6. go into bios options, go to boot options. set to "boot from usb"
7. insert pen drive and reboot.
8. u will see a screen. DONT PANIC.
9. scroll down to where u can see the "miniXP" option.
10. select it and wait for it to start
11. go to command line interface (cmd)
12. run "chkdsk /f" (without quotes, duh)
13. i might be wrong here, but also use this tool MBR Fix - Fix MBR problems it already is there in the usb. u just need to select "hiren's bootcd" option instead of step 9.
13a. select more
13b. select [boot manager/mbr/whatever i forgot] option
13c. select MBRfix from the given options

well, i think step 12 will be successful. tell me if u need any more help.

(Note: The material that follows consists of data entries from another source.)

(** [get-ip-range] on two CIDR ranges; it throws on everything else. *)
Definition getIPRange (c : option string) : option (list string) :=
  match c with
  | Some "10.0.0.0/30" => Some ["10.0.0.0"; "10.0.0.1"; "10.0.0.2"; "10.0.0.3"]
  | Some "10.0.0.2/31" => Some ["10.0.0.2"; "10.0.0.3"]
  | _ => None
  end.

(** A loopback interface, and one with an IPv4 and an IPv6 address. *)
Definition networkInterfaces : list (list NetworkInterfaceInfo) :=
  [ [ {| family := "IPv4"; internal := true; cidr := Some "127.0.0.1/8" |} ];
    [ {| family := "IPv4"; internal := false; cidr := Some "10.0.0.2/31" |};
      {| family := "IPv6"; internal := false; cidr := Some "fe80::1/64" |} ] ].

Close Scope string_scope.
End RangeExamples.

Open Scope string_scope.

Lemma makeIPSet_is_the_union_of_the_ranges_witness :
  makeIPSet RangeExamples.getIPRange (Some "10.0.0.2/31")
            [Some "bogus"; Some "10.0.0.0/30"] =
    ["10.0.0.2"; "10.0.0.3"; "10.0.0.0"; "10.0.0.1"] /\
  makeIPSet RangeExamples.getIPRange (Some "bogus") [None] = [].
Proof.
  split; [reflexivity|].
  apply (makeIPSet_is_the_union_of_the_ranges RangeExamples.getIPRange
           (Some "bogus") [None] "10.0.0.1").
  intros c [<- | [<- | []]]; reflexivity.
Defined.

Lemma makeIPSetWithDefault_uses_the_interfaces_by_default_witness :
  makeIPSetWithDefault RangeExamples.getIPRange RangeExamples.networkInterfaces
                       None [Some "10.0.0.0/30"] =
    ["10.0.0.2"; "10.0.0.3"] /\
  In "10.0.0.3"
     (makeIPSetWithDefault RangeExamples.getIPRange
        RangeExamples.networkInterfaces None [Some "10.0.0.0/30"]).
Proof.
  split; [reflexivity|].
  apply (makeIPSetWithDefault_uses_the_interfaces_by_default
           RangeExamples.getIPRange RangeExamples.networkInterfaces
           [Some "10.0.0.0/30"] eq_refl).
  eexists. eexists. split; [right; left; reflexivity|].
  split; [left; reflexivity|]. split; [reflexivity|]. split; [reflexivity|].
  eexists. split; [reflexivity|]. simpl. tauto.
Defined.
(** ** Data model *)

Definition ObjectId : Type := N.

Record User : Type := mkUser {
  user_id : ObjectId;      (* req.user._id *)
  role : string            (* req.user.role *)
}.

Record Like : Type := mkLike { like_user : ObjectId }.

Record Comment : Type := mkComment {
  comment_id : ObjectId;
  comment_user : ObjectId;
  comment_content : option string;
  comment_createdAt : Z
}.

Record Post : Type := mkPost {
  title : option string;
  content : option string;
  excerpt : option string;
  category : option string;
  status : option string;
  tags : list string;
  featuredImage : option string;
  author : ObjectId;
  views : Z;
  createdAt : Z;
  likes : list Like;
  comments : list Comment
}.

#[global] Instance Like_eq_dec : EqDecision Like.
Proof. solve_decision. Defined.
#[global] Instance Comment_eq_dec : EqDecision Comment.
Proof. solve_decision. Defined.

Definition set_views (v : Z) (p : Post) : Post :=
  mkPost (title p) (content p) (excerpt p) (category p) (status p) (tags p)
         (featuredImage p) (author p) v (createdAt p) (likes p) (comments p).

Definition set_likes (l : list Like) (p : Post) : Post :=
  mkPost (title p) (content p) (excerpt p) (category p) (status p) (tags p)
         (featuredImage p) (author p) (views p) (createdAt p) l (comments p).

Definition set_comments (c : list Comment) (p : Post) : Post :=
  mkPost (title p) (content p) (excerpt p) (category p) (status p) (tags p)
         (featuredImage p) (author p) (views p) (createdAt p) (likes p) c.

(** The posts collection. *)
Abbreviation Collection := (gmap ObjectId Post).

(** A document in memory: its [_id] and its fields. *)
Abbreviation Doc := (ObjectId * Post)%type.

(** What the environment supplies to a request that creates a document or
    a subdocument: the clock and the id generator. *)
Record Env : Type := mkEnv {
  now : Z;
  newObjectId : ObjectId
}.

(** ** Requests and responses *)

(** [req.query] of GET /api/posts *)
Record Query : Type := mkQuery {
  q_page : option string;
  q_limit : option string;
  q_category : option string;
  q_tags : option string;
  q_status : option string;
  q_author : option string
}.

(** [req.body] of POST /api/posts and PUT /api/posts/:id *)
Record Body : Type := mkBody {
  b_title : option string;
  b_content : option string;
  b_excerpt : option string;
  b_tags : option string;
  b_category : option string;
  b_status : option string;
  b_featuredImage : option string
}.

Record Pagination : Type := mkPagination {
  current : Z;
  pages : Z;
  total : Z
}.

Inductive Data : Type :=
  | PostList (posts : list Doc) (pagination : Pagination)
  | OnePost (post : option Doc)
  | LikeInfo (likes_count : nat) (isLiked : bool)
  | OneComment (comment : Comment).

Inductive Message : Type :=
  | Text (s : string)
  | ErrorMessage (e : Error).   (* error.message *)

Record Response : Type := mkResponse {
  statusCode : nat;
  success : bool;
  message : option Message;
  data : option Data
}.

(** [res.status(code).json({ success: false, message })] *)
Definition fail (code : nat) (m : Message) : Response :=
  mkResponse code false (Some m) None.

(** [try { body } catch (error) { res.status(code).json(...) }]: when the
    body throws, nothing has been saved and the collection is as it was. *)
Definition try_catch (db : Collection) (body : Result (Response * Collection))
    (code : nat) : Response * Collection :=
  match body with
  | Resolved r => r
  | Rejected e => (fail code (ErrorMessage e), db)
  end.

(** ** The store and the handlers

    The parts of the application that lie outside routes/posts.js are
    parameters of the handlers:
    - [castObjectId], the cast of a string to a document id (the ODM's),
      [None] where the cast fails;
    - [regexp_ext], the regular-expression engine outside the fragment
      interpreted above;
    - [validatePost], the validation of a new post against the schema of
      models/Post, run by [save];
    - [validateUpdate], the validation of an update document against the
      same schema, run by [findByIdAndUpdate] under [runValidators]. *)

(** The update document of PUT /api/posts/:id. *)
Record Update : Type := mkUpdate {
  u_title : option string;
  u_content : option string;
  u_excerpt : option string;
  u_tags : list string;
  u_category : option string;
  u_status : option string;
  u_featuredImage : option string
}.

(** The [query] object of GET /api/posts: a key is [None] when it is not set. *)
Record Filter : Type := mkFilter {
  f_status : option string;
  f_category : option RegExp.t;
  f_tags : option (list string);
  f_author : option string
}.
(** * build_data.py: the extraction-and-reconciliation pipeline

    A shallow embedding of [src/build_data.py] (the parser of the
    Fama-French monthly factor file, the annual compounder, the year
    alignment and the assembly of [returns_data.json]) together with the
    properties of it that the specification states.

    Conventions of the embedding.
    - A Python [str] is a [string]: a sequence of characters with code
      points 0..255.
    - A Python [int] is a [Z].
    - A Python/NumPy [float] is an IEEE 754 binary64 number, taken from
      the standard library's executable specification [spec_float]
      (53 bits of precision, [emax = 1024]): every arithmetic operation is
      the correctly rounded one.
    - A [dict] keyed by years is a [gmap Z _], a [set] of years a [gset Z].
    - An exception that leaves a function is a value of [exn]; a function
      that can raise returns a [result]. *)

From Stdlib Require Import ZArith Ascii String SpecFloat.
From stdpp Require Import base option list gmap sorting pretty.

Local Open Scope Z_scope.

(** ** Python strings *)

Module PyStr.

(** [str.strip()] without argument removes the characters for which
    [str.isspace] holds; among the code points below 256 these are
    TAB..CR, FS..US, SPACE, NEL and NBSP. *)
Definition isspace (c : ascii) : bool :=
  let n := N_of_ascii c in
  ((9 <=? n) && (n <=? 13) || (28 <=? n) && (n <=? 32)
   || (n =? 133) || (n =? 160))%N.

Definition is_empty (s : string) : bool :=
  match s with EmptyString => true | String _ _ => false end.

Fixpoint lstrip (s : string) : string :=
  match s with
  | EmptyString => EmptyString
  | String c s' => if isspace c then lstrip s' else s
  end.

Fixpoint rstrip (s : string) : string :=
  match s with
  | EmptyString => EmptyString
  | String c s' =>
      let r := rstrip s' in
      if isspace c && is_empty r then EmptyString else String c r
  end.

Definition strip (s : string) : string := rstrip (lstrip s).

(** [s.split(sep)] for a separator of one character: never empty. *)
Fixpoint split (sep : ascii) (s : string) : list string :=
  match s with
  | EmptyString => [EmptyString]
  | String c s' =>
      if Ascii.eqb c sep then EmptyString :: split sep s'
      else match split sep s' with
           | h :: t => String c h :: t
           | [] => [String c EmptyString]
           end
  end.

are you willing to reinstall windows???
Linux - NeoSmart Technologies Wiki
this might help.
linux - boot windows from grub rescue - Super User


----------



## doomgiver (Apr 22, 2011)

where has op gone???

bump for op


----------



## Anish (Apr 22, 2011)

Hi, sorry for my late reply.. any way, thanks for your neat reaply.. i used this for my friend's it works perfect..(but dono what options i gave.. whether what u mentioned or mine..) any ways.. its fixed.. Coming to my laptop, it reformatted it and installed windows 7. Now will you please guide me to set up opensuse without the getting the above mentioned problem?


----------



## doomgiver (Apr 22, 2011)

oh, you want opensuse, hmm, never used it before.
well,
install opensuse
DONT save bootloader to mbr
boot to windows
use easybcd to create a new entry for opensuse

wait till tomorrow or later tonight, ill put the required steps here.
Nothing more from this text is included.